Problem using Optim.optimize

Ujku_KU · January 24, 2020, 6:51am

Hi guys, I am trying to translate a piece of code from Matlab to Julia, please see following first the original Matlab code:

options = optimset('Largescale', 'off', 'MaxFunEvals', 500, 'GradObj','on', 'Display','notify'); 
xp1=fminunc(@stage2_rbf, x, options, X, K, cp, alpha, rho);

and now the Julia version:

xp1 = optimize(x -> stage2_rbf(x, X, K, cp, alpha, rho; nargout=2), x, BFGS())

where x is a vector, X is a matrix, K is a kernel matrix and so on.

Am I doing something wrong here guys?

Thank you very much in advance for your time and support.

Cheers.

Ergnoor

baggepinnen · January 24, 2020, 8:33am

You have not told us if you get an error when running your code. We can not try it out either since you did not provide a minimal working example.

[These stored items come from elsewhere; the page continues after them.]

(* ===== verification/Crypto.v ===== *)
(** The interfaces of the cryptographic primitives.

    [HashFns]/[HashLaws] is what the rest of the program uses of the two hash
    functions: SHA-256 (include/picosha2.h, modelled in Sha256.v) and RIPEMD-160
    (include/cryptopp/ripemd.cpp, modelled in Ripemd160.v); both files discharge
    the laws.  [Secp256k1] holds the calls into libsecp256k1, of which the
    repository only has the headers; [Secp256k1Laws] states what those headers
    document. *)
From S2P Require Import Prelude.

(** ** Hash functions *)

Class HashFns := {
  sha256 : bytes -> bytes;
  ripemd160 : bytes -> bytes;
}.

Class HashLaws `{HashFns} : Prop := {
  sha256_length : forall m, length (sha256 m) = 32%nat;
  sha256_ok : forall m, bytes_ok (sha256 m);
  ripemd160_length : forall m, length (ripemd160 m) = 20%nat;
  ripemd160_ok : forall m, bytes_ok (ripemd160 m);
}.

(** [crypto::hash_double_sha256]: SHA-256 of the SHA-256. *)
Definition hash_double_sha256 `{HashFns} (input : bytes) : bytes :=
  let first := sha256 input in
  sha256 first.

Lemma hash_double_sha256_length `{HashLaws} m : length (hash_double_sha256 m) = 32%nat.
Proof. apply sha256_length. Qed.
Lemma hash_double_sha256_ok `{HashLaws} m : bytes_ok (hash_double_sha256 m).
Proof. apply sha256_ok. Qed.

#[export] Hint Resolve sha256_length sha256_ok ripemd160_length ripemd160_ok
  hash_double_sha256_length hash_double_sha256_ok : siliqua.

(** ** libsecp256k1

    The calls the program makes; the library's opaque types are parameters.  A
    call that returns 0 is [None] or [false]. *)

Class Secp256k1 := {
  secp256k1_pubkey : Type;
  secp256k1_ecdsa_signature : Type;
  secp256k1_ec_seckey_verify : bytes -> bool;
  secp256k1_ec_pubkey_create : bytes -> option secp256k1_pubkey;
  secp256k1_ec_pubkey_serialize : secp256k1_pubkey -> bytes;  (* SECP256K1_EC_COMPRESSED *)
  secp256k1_ec_pubkey_parse : bytes -> option secp256k1_pubkey;
  secp256k1_ecdsa_sign : bytes -> bytes -> option secp256k1_ecdsa_signature;
  secp256k1_ecdsa_signature_serialize_compact : secp256k1_ecdsa_signature -> bytes;
  secp256k1_ecdsa_signature_parse_compact : bytes -> option secp256k1_ecdsa_signature;
  secp256k1_ecdsa_verify : secp256k1_ecdsa_signature -> bytes -> secp256k1_pubkey -> bool;
}.

(** What include/secp256k1.h documents of them. *)
Class Secp256k1Laws `{Secp256k1} : Prop := {
  (* "1: secret was valid, public key stores. 0: secret was invalid" *)
  pubkey_create_valid : forall k,
    secp256k1_ec_seckey_verify k = true <-> is_Some (secp256k1_ec_pubkey_create k);
  (* a compressed key has 33 bytes, and parsing it gives the key back *)
  pubkey_serialize_length : forall k p, secp256k1_ec_pubkey_create k = Some p ->
    length (secp256k1_ec_pubkey_serialize p) = 33%nat;
  pubkey_serialize_ok : forall k p, secp256k1_ec_pubkey_create k = Some p ->
    bytes_ok (secp256k1_ec_pubkey_serialize p);
  pubkey_parse_serialize : forall k p, secp256k1_ec_pubkey_create k = Some p ->
    secp256k1_ec_pubkey_parse (secp256k1_ec_pubkey_serialize p) = Some p;
  (* signing a 32-byte hash with a valid key and the default nonce function succeeds *)
  ecdsa_sign_valid : forall k m, length m = 32%nat -> bytes_ok m ->
    secp256k1_ec_seckey_verify k = true -> is_Some (secp256k1_ecdsa_sign m k);
  (* the compact form has 64 bytes, and parsing it gives the signature back *)
  signature_serialize_length : forall k m s, secp256k1_ecdsa_sign m k = Some s ->
    length (secp256k1_ecdsa_signature_serialize_compact s) = 64%nat;
  signature_serialize_ok : forall k m s, secp256k1_ecdsa_sign m k = Some s ->
    bytes_ok (secp256k1_ecdsa_signature_serialize_compact s);
  signature_parse_serialize : forall k m s, secp256k1_ecdsa_sign m k = Some s ->
    secp256k1_ecdsa_signature_parse_compact (secp256k1_ecdsa_signature_serialize_compact s) = Some s;
  (* a created signature is in lower-S form, which verification accepts *)
  ecdsa_verify_sign : forall k p m s, secp256k1_ec_pubkey_create k = Some p ->
    secp256k1_ecdsa_sign m k = Some s -> secp256k1_ecdsa_verify s m p = true;
}.

(** A toy instance that shows the laws can hold: the public key is the secret key
    and a signature is the message followed by the key. *)
Definition toy_valid (k : bytes) : bool := bool_decide (length k = 32%nat /\ bytes_ok k).
Definition toy_secp : Secp256k1 := {|
  secp256k1_pubkey := bytes;
  secp256k1_ecdsa_signature := bytes;
  secp256k1_ec_seckey_verify := toy_valid;
  secp256k1_ec_pubkey_create := fun k => if toy_valid k then Some k else None;
  secp256k1_ec_pubkey_serialize := fun p => 2 :: p;
  secp256k1_ec_pubkey_parse := fun b => match b with 2 :: p => Some p | _ => None end;
  secp256k1_ecdsa_sign := fun m k => if toy_valid k && toy_valid m then Some (m ++ k) else None;
  secp256k1_ecdsa_signature_serialize_compact := fun s => s;
  secp256k1_ecdsa_signature_parse_compact := fun s => Some s;
  secp256k1_ecdsa_verify := fun s m p => bool_decide (s = m ++ p);
|}.

Lemma toy_secp_laws : @Secp256k1Laws toy_secp.
Proof.
  assert (forall k p, (if toy_valid k then Some k else None) = Some p ->
            p = k /\ length k = 32%nat /\ bytes_ok k) as Hk.
  { intros k p. destruct (toy_valid k) eqn:E; [|done]. intros [= <-].
    by apply bool_decide_eq_true in E as [? ?]. }
  assert (forall k m s, (if toy_valid k && toy_valid m then Some (m ++ k) else None) = Some s ->
            s = m ++ k /\ length s = 64%nat /\ bytes_ok s) as Hs.
  { intros k m s. destruct (toy_valid k) eqn:E1, (toy_valid m) eqn:E2; try done. intros [= <-].
    apply bool_decide_eq_true in E1 as [L1 O1], E2 as [L2 O2].
    split_and!; [done | rewrite length_app; lia | by apply Forall_app]. }
  split; cbn.
  - intros k. destruct (toy_valid k); split; [eauto | done | done | by intros []].
  - intros k p E. apply Hk in E as (-> & L & _). by rewrite L.
  - intros k p E. apply Hk in E as (-> & _ & O). by constructor.
  - intros k p E. done.
  - intros k m L O ->. unfold toy_valid at 1. rewrite bool_decide_true by done. cbn. eauto.
  - intros k m s E. by apply Hs in E as (_ & L & _).
  - intros k m s E. by apply Hs in E as (_ & _ & O).
  - intros k m s E. done.
  - intros k p m s Ep Es. apply Hk in Ep as (-> & _). apply Hs in Es as (-> & _).
    by apply bool_decide_eq_true.
Qed.

(** A toy instance of the hash functions, for witnesses that evaluate whole chains: eight
    (five) words of a 32-bit multiplicative generator seeded by a multiplicative hash. *)
Definition toy_mix (acc b : Z) : Z := u32 (Z.lxor acc b * 0x9E3779B1 + 0x7F4A7C15).
Definition toy_seed (m : bytes) : Z := fold_left toy_mix m 0x1000193.
Fixpoint toy_words (n : nat) (acc : Z) : bytes :=
  match n with O => [] | S n => let acc := toy_mix acc 0x55 in rev (le_bytes 4 acc) ++ toy_words n acc end.
Definition toy_hashes : HashFns :=
  {| sha256 := fun m => toy_words 8 (toy_seed m); ripemd160 := fun m => toy_words 5 (toy_seed m) |}.

Lemma toy_words_ok n acc : length (toy_words n acc) = (4 * n)%nat /\ bytes_ok (toy_words n acc).
Proof.
  revert acc. induction n as [|n IH]; intros acc; cbn [toy_words]; [by split|].
  destruct (IH (toy_mix acc 0x55)) as [Hl Hok]. split.
  - rewrite length_app, length_rev, length_le_bytes, Hl. lia.
  - apply Forall_app. split; [apply Forall_rev, le_bytes_ok | done].
Qed.
Lemma toy_hash_laws : @HashLaws toy_hashes.
Proof.
  split; intros m; (exact (proj1 (toy_words_ok 8 _)) || exact (proj2 (toy_words_ok 8 _))
    || exact (proj1 (toy_words_ok 5 _)) || exact (proj2 (toy_words_ok 5 _))).
Qed.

Ujku_KU · January 28, 2020, 12:29am

@baggepinnen Hi Fredrik and thank you for the interest shown to my question.

The code in general is a little bit long and hence I try to be sure every bit of it is tested before being placed in it. That means I try to replicate each bit in isolation and test if it runs in REPL. I tried to replicate this part of the code in isolation (using a simple function of two vector variables) and run it, but it always came up with some quite difficult errors for me to understand (I do not know very well Julia). And hence I decided to ask the question: Is that line of Julia code conceptually wright or not.

Hence reformulating my question: How you would have translated those two lines of Matlab code in some Julia code?

Thank you very much again for your time and support Fredrik.

Cheers.

Ergnoor

aaowens · January 28, 2020, 2:26am

Does your stage2_rbf function actually work? Hard to say without seeing any code.

If this works

fun(x) = stage2_rbf(x, X, K, cp, alpha, rho; nargout=2)
fun(x)

Then you should be able to do

xp1 = optimize(fun, x, BFGS())

Ujku_KU · January 28, 2020, 5:34am

@aaowens Hi Andrew and thank you very much for your help.

I see that you are proposing the alternative solution that I found online when I was searching to solve my problem and this confirms, I believe, that even the solution that I propose should be working. If not I will try with your proposed solution and see how that goes.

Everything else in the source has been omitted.